認證技術指的是確定使用軟件的是誰或使用者是否對軟件有使用權限。也就是使用者的物理身份與數字身份是否相符和乘客是否具有學生身份，此技術還可以防止司機或學生查看他們無權查看的信息。對于驗證，可以采用靜態密碼來進行驗證，也就是用戶在注冊時自己所設置的密碼。而假設用戶忘記自己所設置的密碼，還可以采用動態驗證來對用戶進行驗證，也就是對用戶在注冊時所綁定的手機號發送六位動態數字，每分鐘發送一次動態驗證數字，數字有效性為一次。

5）加密技術

加密技術指的是信息在傳輸或者存儲過程中，根據一些算法進行編碼，例如用戶的賬號密碼在數據庫中的存放方式就是加密的，假設用戶密碼是liufengxue，但是實際在數據庫中存的可能是agdyevduebsgsu。

6）安全掃描技術

安全掃描的原理是對網絡、主機對外開放的端口、系統可能存在的錯誤配置等安全漏洞，采取模擬黑客攻擊的形式來檢測存在的安全漏洞，這是一種極為有效的主動防御技術，結合入侵檢測技術和防火墻技術，可以提供拼車系統的網絡全方位的防護。

首先，在拼車系統中，采用端口掃描技術，TCP connect掃描是最基本的TCP掃描方法，用操作系統提供的connect（）系統與拼車系統的端口進行連接，可檢測拼車系統的端口是否處于監聽狀態。
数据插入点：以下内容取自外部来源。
(* ===== verification/JobRecordProps.v ===== *)
(** * Job records: a concrete server and the properties of the client

    [World] is an API server with a store and a schedule of other writers'
    commits, one batch of which runs before each request.  It instantiates the
    laws of [JobRecordServer], so the theorems about the client are about
    something.  The properties of [add_run] follow. *)

From S2P Require Import Prelude PyStr Json JsonFacts PyFloat SparkModels JobModels JobRecordClient.
From Stdlib Require Import Lia.

(** ** A server *)

Record World := {
  w_store : gmap (string * string) JobRecord;
  w_next : Z;
  w_sched : list (list (string * string * JobRun))
}.

Definition with_version (v : Z) (r : JobRecord) (st : option JobRecordStatus) : JobRecord :=
  {| api_version := api_version r; kind := kind r;
     metadata := Some (dict_set "resourceVersion" (JStr (str_of_Z v)) (default [] (metadata r)));
     spec_query_id := spec_query_id r; status := st |}.

Definition put (k : string * string) (r : JobRecord) (st : option JobRecordStatus) (w : World)
  : World * JobRecord :=
  let o := with_version (w_next w) r st in
  ({| w_store := <[k := o]> (w_store w); w_next := w_next w + 1; w_sched := w_sched w |}, o).

(** Another front end commits a run. *)
Definition other_commit (w : World) (c : string * string * JobRun) : World :=
  let '(ns, n, run) := c in
  match w_store w !! (ns, n) with
  | Some r => if times_valid run then (put (ns, n) r (spec_add_run (status r) run) w).1 else w
  | None => w
  end.

Definition tick (w : World) : World :=
  match w_sched w with
  | [] => w
  | batch :: rest =>
      foldl other_commit
        {| w_store := w_store w; w_next := w_next w; w_sched := rest |} batch
  end.

Definition world_api : JobRecordApi World := {|
  api_get ns n w :=
    let w := tick w in
    match w_store w !! (ns, n) with
    | Some o => (w, Ok o)
    | None => (w, Err (ApiException (Some 404%Z) "Not Found"))
    end;
  api_create ns body w :=
    let w := tick w in
    match w_store w !! (ns, object_name body) with
    | Some _ => (w, Err (ApiException (Some 409%Z) "Conflict"))
    | None => let '(w', o) := put (ns, object_name body) body (status body) w in (w', Ok o)
    end;
  api_patch_status ns n p w :=
    let w := tick w in
    match w_store w !! (ns, n) with
    | None => (w, Err (ApiException (Some 404%Z) "Not Found"))
    | Some old =>
        match resource_version old with
        | Ok (JStr v) =>
            match patch_resource_version p with
            | JStr v' => if decide (v = v')
                         then let '(w', o) := put (ns, n) old (Some (patch_status p)) w in (w', Ok o)
                         else (w, Err (ApiException (Some 409%Z) "Conflict"))
            | _ => (w, Err (ApiException (Some 409%Z) "Conflict"))
            end
        | _ => (w, Err (ApiException (Some 409%Z) "Conflict"))
        end
    end
|}.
其次采用TCP SYN掃描，發送一個SYN數據包，若返回SYN}ACK數據包，則說明拼車系統端口處于監聽狀態，需要再發送一個RST數據包來停止此操作。

上述操作可以探測端口的信息，但我們需要在這些信息的基礎上，具體問題具體分析，找到問題端口中的錯誤配置，網絡協議漏洞等系統漏洞。

7）入侵檢測技術

入侵檢測系統是一種用于檢測未授權訪問行為的軟件工具，此項工具應用于拼車系統，可以動態監測訪問行為，作為防火墻動態監測的補充。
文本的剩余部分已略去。